What I have so far -

1) This language looks similar to $\{a^{n}b^{m}c^{m+n}\}$ which I know is irregular, so I think L is also irregular. My proof: I assume L is regular, so (from the Pumping Lemma), there is number p. The word I chose is $w = a^{2p+3}b^{3p+3}c^{5p}$, $xy=a^{q}, q\le p, y=a^{r}, r \gt 0, x = a^{q-r}$. So now w is $w=a^{q-r}a^{r}a^{2p+3-q}b^{3p+3}c^{5p}$. Now when trying to pump $w=a^{2p+3+r(i-1)}b^{3p+3}c^{5p}$. So $5p=2p+rp+3p=5p+rp$, but $r\gt0$ so this is contradiction.

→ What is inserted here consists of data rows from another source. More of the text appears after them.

(** A launch takes the first unused slot, or fails and leaves the slots alone. *)
Lemma launch_slots data k r k' :
  launch_init_process data k = Ret (r, k') →
  match find_state Unused (PROCESS_TABLE k) with
  | Some i => launched i r k k'
  | None => (∃ e, r = Err e) ∧ same_slots k k'
  end.
Proof.
  unfold launch_init_process. rewrite bind_Ret_cont.
  destruct (liftO (parse_elf data) k) as [[[info|e] k1]| | |] eqn:Hp; try done;
    (assert (k1 = k) as -> by (unfold liftO in Hp; by destruct (parse_elf data); simplify_eq)).
  2: { intros [= <- <-]. destruct (find_state _ _); [done|split; [eauto|done]]. }
  rewrite bind_gets. cbn beta. destruct (find_state Unused (PROCESS_TABLE k)) as [i|].
  2: { intros [= <- <-]. split; [eauto|done]. }
  enough (launches i (o ← create_user_page_tables;
    pml4 ←? mret (ok_or o "Failed to create page tables"%string);
    _ ← upd_proc i (set_pml4 pml4);
    _ ←? mfor_res (take (Z.to_nat (li_segment_count info)) (li_segments info)) (load_segment data pml4);
    launch_stacks i pml4 (li_entry info))) as Hl by apply Hl.
  apply launches_bind; [apply kept_create|]. intros o.
  apply launches_bind_res; [keeping|]. intros pml4.
  apply launches_bind; [keeping|]. intros _.
  apply launches_bind_res; [apply kept_mfor_res; intros; apply kept_load_segment|]. intros _.
  apply launches_stacks.
Qed.

(** ** Exiting *)

Lemma kept_release pml4 : keeps (free_process_address_space pml4).
Proof.
  unfold free_process_address_space. destruct (pml4 =? 0); [keeping|].
  apply kept_bind; [apply kept_free_tables|]. intros _. apply kept_free.
Qed.

Definition exited (k k' : Kernel) : Prop :=
  CURRENT_PID k' = 0 ∧
  match list_find (λ p, proc_state p = Running) (PROCESS_TABLE k) with
  | Some (i, p) => slots k' = <[i := (pid p, Exited)]> (slots k)
  | None => slots k' = slots k
  end.

Lemma mark_exited_slots code k a k' :
  mark_exited code k = Ret (a, k') →
  match list_find (λ p, proc_state p = Running) (PROCESS_TABLE k) with
  | Some (i, p) => slots k' = <[i := (pid p, Exited)]> (slots k)
  | None => slots k' = slots k
  end.
Proof.
  unfold mark_exited. rewrite bind_gets. cbn beta.
  destruct (list_find _ (PROCESS_TABLE k)) as [[i p]|] eqn:Hf; [|by intros [= _ <-]].
  apply list_find_Some in Hf as (Hi & _ & _). unfold upd_proc. rewrite bind_modify. intros [= _ <-].
  unfold slots. cbn [set_table PROCESS_TABLE].
  rewrite (alter_insert (retire code) i _ p) by done. by rewrite list_fmap_insert.
Qed.

Lemma back_to_shell_slots g code k t k' :
  back_to_shell g code k = Ret (t, k') → CURRENT_PID k' = 0 ∧ slots k' = slots k.
Proof.
  unfold back_to_shell. rewrite bind_gets. cbn beta. rewrite bind_Ret_cont.
  destruct (write_cr3 _ k) as [[[] k1]| | |] eqn:H2; try done.
  assert (same_slots k k1) as [Hs1 _] by (revert H2; apply (kept_bind (liftO _)); [keeping|intros; keeping]).
  rewrite bind_Ret_cont. destruct (set_tss_rsp0 _ k1) as [[[] k2]| | |] eqn:H3; try done.
  assert (same_slots k1 k2) as [Hs2 _] by (revert H3; apply (kept_bind (liftO _)); [keeping|intros; keeping]).
  intros [= _ <-]. split; [done|]. change (slots (set_exit _ _ _)) with (slots k2). congruence.
Qed.

Lemma kept_unless_zero p : keeps (if negb (p =? 0) then free_page p else mret tt).
Proof. destruct (negb _); [apply kept_free|keeping]. Qed.

Lemma exit_slots g code k t k' : exit_process g code k = Ret (t, k') → exited k k'.
Proof.
  unfold exit_process, exited. rewrite bind_Ret_cont.
  destruct (mark_exited code k) as [[[[pml4 ks] us] k1]| | |] eqn:Hm; try done.
  apply mark_exited_slots in Hm.
  assert (Hpre : keeps (_ ← free_process_address_space pml4;
    _ ← (if negb (us =? 0) then free_page us else mret tt);
    if negb (ks =? 0) then free_page ks else mret tt)).
  { apply kept_bind; [apply kept_release|]. intros _. apply kept_bind; [|intros _]; apply kept_unless_zero. }
  intros Hrun. assert (Hsplit : ((_ ← (_ ← free_process_address_space pml4;
    _ ← (if negb (us =? 0) then free_page us else mret tt);
    if negb (ks =? 0) then free_page ks else mret tt); back_to_shell g code) k1) = Ret (t, k')).
  { rewrite <- Hrun, bind_assoc, !bind_Ret_cont.
    destruct (free_process_address_space pml4 k1) as [[[] k2]| | |]; [|done..]. apply bind_assoc. }
  clear Hrun. rewrite bind_Ret_cont in Hsplit.
  destruct ((_ ← free_process_address_space pml4; _) k1) as [[[] k2]| | |] eqn:H2; try done.
  apply Hpre in H2 as [Hs _]. apply back_to_shell_slots in Hsplit as [Hc Hs2]. split; [done|].
  rewrite Hs2, Hs. by destruct (list_find _ _) as [[i p]|].
Qed.

(** ** Runs *)

(** The kernel after some launches and exits, [n] of the launches successful. *)
Inductive kernel_run : nat → Kernel → Prop :=
  | run_boot k : PROCESS_TABLE k = table_new → CURRENT_PID k = 0 → kernel_run 0 k
  | run_launch n k data r k' :
      kernel_run n k → launch_init_process data k = Ret (r, k') →
      kernel_run (match r with Ok _ => S n | Err _ => n end) k'
  | run_exit n k g code t k' :
      kernel_run n k → exit_process g code k = Ret (t, k') → kernel_run n k'.

Definition unused (l : list (Z * ProcessState)) : nat := length (filter (λ x, x.2 = Unused) l).

Lemma filter_insert_length {A} (P : A → Prop) `{∀ x, Decision (P x)} (l : list A) i x y :
  l !! i = Some x →
  (length (filter P (<[i := y]> l)) + (if decide (P x) then 1 else 0) =
   length (filter P l) + (if decide (P y) then 1 else 0))%nat.
Proof.
  intros Hx. apply list_elem_of_split_length in Hx as (l1 & l2 & -> & ->).
  rewrite insert_app_r_alt, Nat.sub_diag by lia. cbn [insert list_insert].
  rewrite !filter_app, !filter_cons, !length_app. destruct (decide (P x)), (decide (P y)); cbn [length]; lia.
Qed.

Lemma unused_set l i x st :
  l !! i = Some x → st ≠ Unused →
  (unused (<[i := (x.1, st)]> l) + (if decide (x.2 = Unused) then 1 else 0) = unused l)%nat.
Proof.
  intros Hx Hst. unfold unused. pose proof (filter_insert_length (λ x, x.2 = Unused) l i x (x.1, st) Hx) as Hl.
  cbn [snd] in Hl. destruct (decide (st = Unused)); [done|]. lia.
Qed.

(** C26. The slots of the table are used up: after [n] successful launches, with any exits and
    failed launches in between, [8 - n] slots are unused, for an exited process keeps its
    slot; and every process has pid 0, so that the current pid is 0 whether a process runs
    or not. *)
Theorem process_slots_used_up n k :
  kernel_run n k →
  (n + unused (slots k) = 8)%nat ∧ Forall (λ x, x.1 = 0) (slots k) ∧ CURRENT_PID k = 0.
Proof.
  induction 1 as [k Ht Hc|n k data r k' _ IH Hl|n k g code t k' _ IH He].
  - unfold slots. rewrite Ht. split_and!; [done| |done]. by apply (bool_decide_unpack _).
  - apply launch_slots in Hl. destruct IH as (Hn & Hp & Hc).
    destruct (find_state Unused (PROCESS_TABLE k)) as [i|] eqn:Hf.
    + destruct r as [[]|e]; [|destruct Hl as [Hs Hc']; rewrite Hs, Hc'; by split_and!].
      destruct Hl as [Hs Hcur]. unfold find_state in Hf. apply fmap_Some in Hf as ([j p] & Hf & ->).
      apply list_find_Some in Hf as (Hj & Hu & _). cbn [fst] in *.
      assert (Hx : slots k !! j = Some (pid p, Unused)) by (unfold slots; rewrite list_lookup_fmap, Hj; cbn; by rewrite Hu).
      rewrite (alter_insert _ j _ _ Hx) in Hs. rewrite Hs.
      pose proof (unused_set _ j _ Running Hx ltac:(done)) as Hcount. cbn [fst snd] in *.
      rewrite decide_True in Hcount by done. split_and!; [lia| |].
      * apply Forall_insert; [done|]. cbn. by apply (Forall_lookup_1 _ _ _ _ Hp Hx).
      * rewrite (Hcur _ Hx). by apply (Forall_lookup_1 _ _ _ _ Hp Hx).
    + destruct Hl as ((e & ->) & Hs & Hc'). rewrite Hs, Hc'. by split_and!.
  - apply exit_slots in He as (Hc & Hs). destruct IH as (Hn & Hp & _). split_and!; [| |done].
    + destruct (list_find _ _) as [[i p]|] eqn:Hf; [|by rewrite Hs].
      apply list_find_Some in Hf as (Hi & Hr & _).
      assert (Hx : slots k !! i = Some (pid p, Running)) by (unfold slots; rewrite list_lookup_fmap, Hi; cbn; by rewrite Hr).
      pose proof (unused_set _ i _ Exited Hx ltac:(done)) as Hcount. cbn [fst snd] in Hcount.
      rewrite decide_False in Hcount by done. rewrite Hs. lia.
    + destruct (list_find _ _) as [[i p]|] eqn:Hf; [|by rewrite Hs].
      apply list_find_Some in Hf as (Hi & _). rewrite Hs. apply Forall_insert; [done|]. cbn.
      apply (Forall_lookup_1 _ _ i (pid p, proc_state p) Hp). unfold slots. by rewrite list_lookup_fmap, Hi.
Qed.

End Slots.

Hence L is not regular.

2) Now I'm trying to build a grammar $G$ and show that $L =L(G)$

$G=\langle V,\Sigma, P, S \rangle$ where $P = \{S \to N|M, M \to aaMc|aaaM_1,M_1 \to aM_1|N,N \to bbbNc|N_1|\varepsilon, N_1 \to bbb|bb|b \}$

Is my proof of 1) right? Is my approach for 2) right? How can I continue and show that $L=L(G)$. I know that my grammar is a bit complex, so I'd like to hear easier approach to build one.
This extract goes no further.